Task directions — Only an exact reprint of all the data is acceptable.

Data —
Lemma page_positions (x : DB T) evs p a n :
  readable_log unmarshal x evs ->
  p ∈ Position <$> take n (drop a evs) <-> Z.of_nat a < p <= Z.min (Z.of_nat a + Z.of_nat n) (Z.of_nat (length evs)).
Proof.
  intros (Hlog & Hs & Hevs). rewrite list_elem_of_fmap. setoid_rewrite list_elem_of_lookup. split.
  - intros (e & -> & i & Hi). apply lookup_take_Some in Hi as [Hi Hn]. rewrite lookup_drop in Hi.
    rewrite (scan_positions unmarshal _ _ _ _ Hlog Hs Hevs Hi). apply lookup_lt_Some in Hi. lia.
  - intros Hp. destruct (evs !! Z.to_nat (p - 1)) as [e|] eqn:He.
    2: { apply lookup_ge_None in He. lia. }
    exists e. split; [rewrite (scan_positions unmarshal _ _ _ _ Hlog Hs Hevs He); lia|]. exists (Z.to_nat (p - 1) - a)%nat.
    rewrite lookup_take_lt by lia. rewrite lookup_drop. rewrite <- He. f_equal. lia.
Qed.

(** The events shown around the position where replay stopped are the page of at
    most [limit] events that ends just before it, or the first page of the log. The
    failed event itself is on the page only when its position is at most [limit]:
    further into the log the operator never sees it. *)
Theorem failing_event_missing d evs p limit :
  readable_log unmarshal (db (d_store d)) evs -> 0 < limit -> 1 <= p <= Z.of_nat (length evs) ->
  exists l, QueryEvents unmarshal None p limit d = Ok l /\
    (forall q, q ∈ re_Position <$> l <-> if limit <? p then p - limit <= q < p else 1 <= q <= Z.min limit (Z.of_nat (length evs))) /\
    (p ∈ re_Position <$> l <-> p <= limit).
Proof.
  intros Hr Hl Hp. pose proof (readable_log_length _ _ _ Hr) as Hlen. pose proof Hr as (_ & Hs & _). eexists. split; [apply (query_page _ evs); [done|lia..]|].
  rewrite <- list_fmap_compose. change (re_Position ∘ recovery_event) with Position.
  setoid_rewrite (page_positions _ _ _ _ _ Hr). unfold first_of_page. destruct (Z.ltb_spec limit p); split; intros; lia.
Qed.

Written response —
Lemma page_positions (x : DB T) evs p a n :
  readable_log unmarshal x evs ->
  p ∈ Position <$> take n (drop a evs) <-> Z.of_nat a < p <= Z.min (Z.of_nat a + Z.of_nat n) (Z.of_nat (length evs)).
Proof.
  intros (Hlog & Hs & Hevs). rewrite list_elem_of_fmap. setoid_rewrite list_elem_of_lookup. split.
  - intros (e & -> & i & Hi). apply lookup_take_Some in Hi as [Hi Hn]. rewrite lookup_drop in Hi.
    rewrite (scan_positions unmarshal _ _ _ _ Hlog Hs Hevs Hi). apply lookup_lt_Some in Hi. lia.
  - intros Hp. destruct (evs !! Z.to_nat (p - 1)) as [e|] eqn:He.
    2: { apply lookup_ge_None in He. lia. }
    exists e. split; [rewrite (scan_positions unmarshal _ _ _ _ Hlog Hs Hevs He); lia|]. exists (Z.to_nat (p - 1) - a)%nat.
    rewrite lookup_take_lt by lia. rewrite lookup_drop. rewrite <- He. f_equal. lia.
Qed.

(** The events shown around the position where replay stopped are the page of at
    most [limit] events that ends just before it, or the first page of the log. The
    failed event itself is on the page only when its position is at most [limit]:
    further into the log the operator never sees it. *)
Theorem failing_event_missing d evs p limit :
  readable_log unmarshal (db (d_store d)) evs -> 0 < limit -> 1 <= p <= Z.of_nat (length evs) ->
  exists l, QueryEvents unmarshal None p limit d = Ok l /\
    (forall q, q ∈ re_Position <$> l <-> if limit <? p then p - limit <= q < p else 1 <= q <= Z.min limit (Z.of_nat (length evs))) /\
    (p ∈ re_Position <$> l <-> p <= limit).
Proof.
  intros Hr Hl Hp. pose proof (readable_log_length _ _ _ Hr) as Hlen. pose proof Hr as (_ & Hs & _). eexists. split; [apply (query_page _ evs); [done|lia..]|].
  rewrite <- list_fmap_compose. change (re_Position ∘ recovery_event) with Position.
  setoid_rewrite (page_positions _ _ _ _ _ Hr). unfold first_of_page. destruct (Z.ltb_spec limit p); split; intros; lia.
Qed.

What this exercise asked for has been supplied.